Le départ de cette course de 250 kilomètres se fait de Grand Mormont dans les Ardennes.
Le départ est à 18h un vendredi soir. J’arrive bien en avance mais la neige tombe. Ma voiture est très difficile à contrôler. Je manque d’emboutir un 4×4 à un feu. Je grille plusieurs stops dans des descentes. Heureusement qu’il n’y a pas trop de circulation. Je vois le panneau Mormont 2 kilomètres. Je suis bien content. Malheureusement il y a une petite côte toute enneigée à ce moment là. Ma voiture patine. Je coupe le moteur et elle redescend toute seule en arrière. Pas moyen de repartir. Il y a un parking. J’abandonne ma voiture, prends mes sacs et fini à pied. Arrivé dans le village, pas de trace de check point ou d’activité particulière. Je cherche dans mon GPS où ça peut être et là, catastrophe. Je ne suis pas dans le bon Mormont. Non mais quel con, je me dis que si j’étais parti avec Manu ce genre d’idiotie n’aurait pas pu arriver. Je repars vers ma voiture, la mort dans l’âme, c’est impossible que j’arrive à repartir, je vais dormir sur place en espérant que la neige ait fondue dans la nuit.
Et alors là, miracle légendaire, Tim, un des organisateurs de la course m’appelle et me demande où je suis. Je lui explique la situation et il me dit d’attendre, il envoie un 4×4 et je pourrais partir avec quelques dizaines de minutes de retard. Je n’aurais absolument pas pensé par moi même à ce départ différé mais l’idée m’enchante. Au moins je ne suis pas venu ici pour rien. C’est bien.
Environ 1 heure après un énorme 4×4 arrive. C’est Steven, le mari d’une des coureuse. Il est très sympa. C’est un militaire flamand. Sa voiture tient bien la route mais ça nous prend quand même près d’une heure pour faire les 30 bornes qui nous séparent de Grand Mormont.

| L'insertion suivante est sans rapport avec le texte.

(** * Multi-broker trading server: broker adapters, tool executor,
      conversation orchestrator and autotrading scheduler.

    A shallow embedding of [multi-broker-trading-server.py] and of the
    adapters under [brokers/].  Python values are the JSON-like type
    [pyval]; code that can raise is written in the monad [M], which
    threads the process state (the outbound calls made so far, the audit
    log, the note file and the message list of the running conversation)
    and returns either a raised exception or a value.  What lies outside
    the repository (the venues, the model backends, HMAC, JSON, the clock)
    is the record [Env].  A float is the rational it holds, and what the
    adapters compute with floats is rounded to the nearest double after
    each operation (module [Float64]); the indicator of module
    [Indicators] is computed on exact values.  Strings are byte strings,
    so [upper] and [lower] act on ASCII letters only. *)

From Stdlib Require Import ZArith QArith Qabs Qminmax Qround Qpower String
  Ascii List Bool Lia Lqa.
From stdpp Require Import gmap strings list pretty sorting.

Open Scope string_scope.
#[local] Set Warnings "-register-all".

(* ===================================================================== *)
(** * Part I: the embedding *)
(* ===================================================================== *)

(** ** Python strings *)

Module PyStr.

(** [s.replace(c, '')] for a one-character [c]. *)
Fixpoint remove_char (c : ascii) (s : string) : string :=
  match s with
  | EmptyString => EmptyString
  | String a s' =>
      if Ascii.eqb a c then remove_char c s' else String a (remove_char c s')
  end.

(** [c in s] for a one-character [c]. *)
Fixpoint contains_char (c : ascii) (s : string) : bool :=
  match s with
  | EmptyString => false
  | String a s' => Ascii.eqb a c || contains_char c s'
  end.

(** [s.endswith(suffix)]. *)
Fixpoint endswith (s suffix : string) : bool :=
  String.eqb s suffix ||
  match s with
  | EmptyString => false
  | String _ s' => endswith s' suffix
  end.

(** [s[:-n]] for [n > 0]: everything but the last [n] characters. *)
Definition drop_last (n : nat) (s : string) : string :=
  substring 0 (String.length s - n) s.
Lemma initial_units (urls : list (list string)) :
  Forall2 (fun p us => units p ≡ₚ us) (initial self urls) urls
  /\ steps_done (initial self urls) = 0%nat.
Proof.
  unfold initial, steps_done. split.
  - induction urls as [|us urls IH]; constructor; [|done].
    unfold units, start. simpl. by rewrite !app_nil_r.
  - induction urls as [|us urls IH]; [done|].
    cbn [map sum_list sum_list_with] in *. unfold start at 1 2. simpl.
    exact IH.
Qed.

(** X25. The gate neither loses nor duplicates a unit, and every unit
    passes it at most once. Whatever the event loop does, the units of
    a partition that are waiting, in flight or finished are together
    the URLs the partition started with (as a multiset), and the number
    of steps taken is the number of units in flight plus twice the
    number of units finished. *)
Theorem gate_conserves_units
        (urls : list (list string)) (schedule : list action)
        (ps : list partition) :
  run schedule (initial self urls) = Some ps ->
  Forall2 (fun p us => units p ≡ₚ us) ps urls
  /\ steps_done ps = length schedule.
Proof.
  destruct (initial_units urls) as [H1 H2]. revert H1 H2.
  generalize (initial self urls) as ps0.
  assert (forall ps0 n,
            Forall2 (fun p us => units p ≡ₚ us) ps0 urls ->
            steps_done ps0 = n ->
            run schedule ps0 = Some ps ->
            Forall2 (fun p us => units p ≡ₚ us) ps urls
            /\ steps_done ps = (n + length schedule)%nat) as Hgen.
  { induction schedule as [|a rest IH]; intros ps0 n H1 H2; simpl.
    - intros [= <-]. split; [done|lia].
    - destruct (exec a ps0) as [ps1|] eqn:Ha; simpl; [|done].
      destruct (exec_units a ps0 ps1 urls H1 Ha) as [H1' H2'].
      intros Hrun.
      destruct (IH ps1 (S n) H1' ltac:(lia) Hrun) as [H3 H4].
      split; [done|lia]. }
  intros ps0 H1 H2 Hrun. by apply (Hgen ps0 0%nat).
Qed.

Lemma idle_or_enabled (p : partition) :
  (0 < max_concurrent self)%Z -> balanced self p ->
  (waiting p = [] /\ in_flight p = [])
  \/ (exists p', acquire p = Some p')
  \/ (exists j p', release j p = Some p').
Proof.
  intros Hpos [H0 Hsum]. destruct (in_flight p) as [|u rest] eqn:Hin.
  - destruct (waiting p) as [|v more] eqn:Hw; [by left|].
    right; left. unfold acquire. rewrite Hw.
    simpl in Hsum.
    assert ((0 <? sem_value p)%Z = true) as -> by (apply Z.ltb_lt; lia).
    by eexists.
  - right; right. exists 0%nat. unfold release. rewrite Hin. simpl.
    by eexists.
Qed.

(** X26. Under a positive limit the gate never blocks for good. At
    every point of every schedule, either no partition has a unit
    waiting or in flight (all are finished), or the event loop has a
    step it can take. *)
Theorem gate_makes_progress
        (urls : list (list string)) (schedule : list action)
        (ps : list partition) :
  (0 < max_concurrent self)%Z ->
  run schedule (initial self urls) = Some ps ->
  Forall (fun p => waiting p = [] /\ in_flight p = []) ps
  \/ exists a ps', exec a ps = Some ps'.
Proof.
  intros Hpos Hrun.
  apply (run_balanced self) in Hrun as [Hall _].
  2:{ unfold initial. apply Forall_map, Forall_true. intros u.
      apply start_balanced. lia. }
  clear urls schedule.
  assert (Forall (fun p => waiting p = [] /\ in_flight p = []) ps
          \/ exists i p, ps !! i = Some p
               /\ ((exists p', acquire p = Some p')
                   \/ (exists j p', release j p = Some p')))
    as [Hidle|(i & p & Hi & Hen)].
  { induction Hall as [|p ps Hp _ IH]; [by left|].
    destruct (idle_or_enabled p Hpos Hp) as [Hidle|Hen].
    - destruct IH as [IH|(i & q & Hi & Hen)].
      + left. by constructor.
      + right. by exists (S i), q.
    - right. by exists 0%nat, p. }
  - by left.
  - right. destruct Hen as [[p' Hp]|(j & p' & Hp)].
    + exists (Acquire i), (<[i := p']> ps). simpl. rewrite Hi. simpl.
      by rewrite Hp.
    + exists (Release i j), (<[i := p']> ps). simpl. rewrite Hi. simpl.
      by rewrite Hp.
Qed.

A Grand Mormont je retrouve Robin un Spiner avec qui faisait partie de l’équipe retenue à Middleton in Teesdale lors du dernier Spine. Il était arrivé au CP d’Alston avec 6 secondes d’avances sur la barrière horaire et les organisateurs n’ont rien fait pour l’aider. Il a du repartir sans profiter du check point et avec Sharon, dans la même situation que lui, et il s ont réussi à aller jusqu’au bout de la course. Un héraut ce Robin pour moi.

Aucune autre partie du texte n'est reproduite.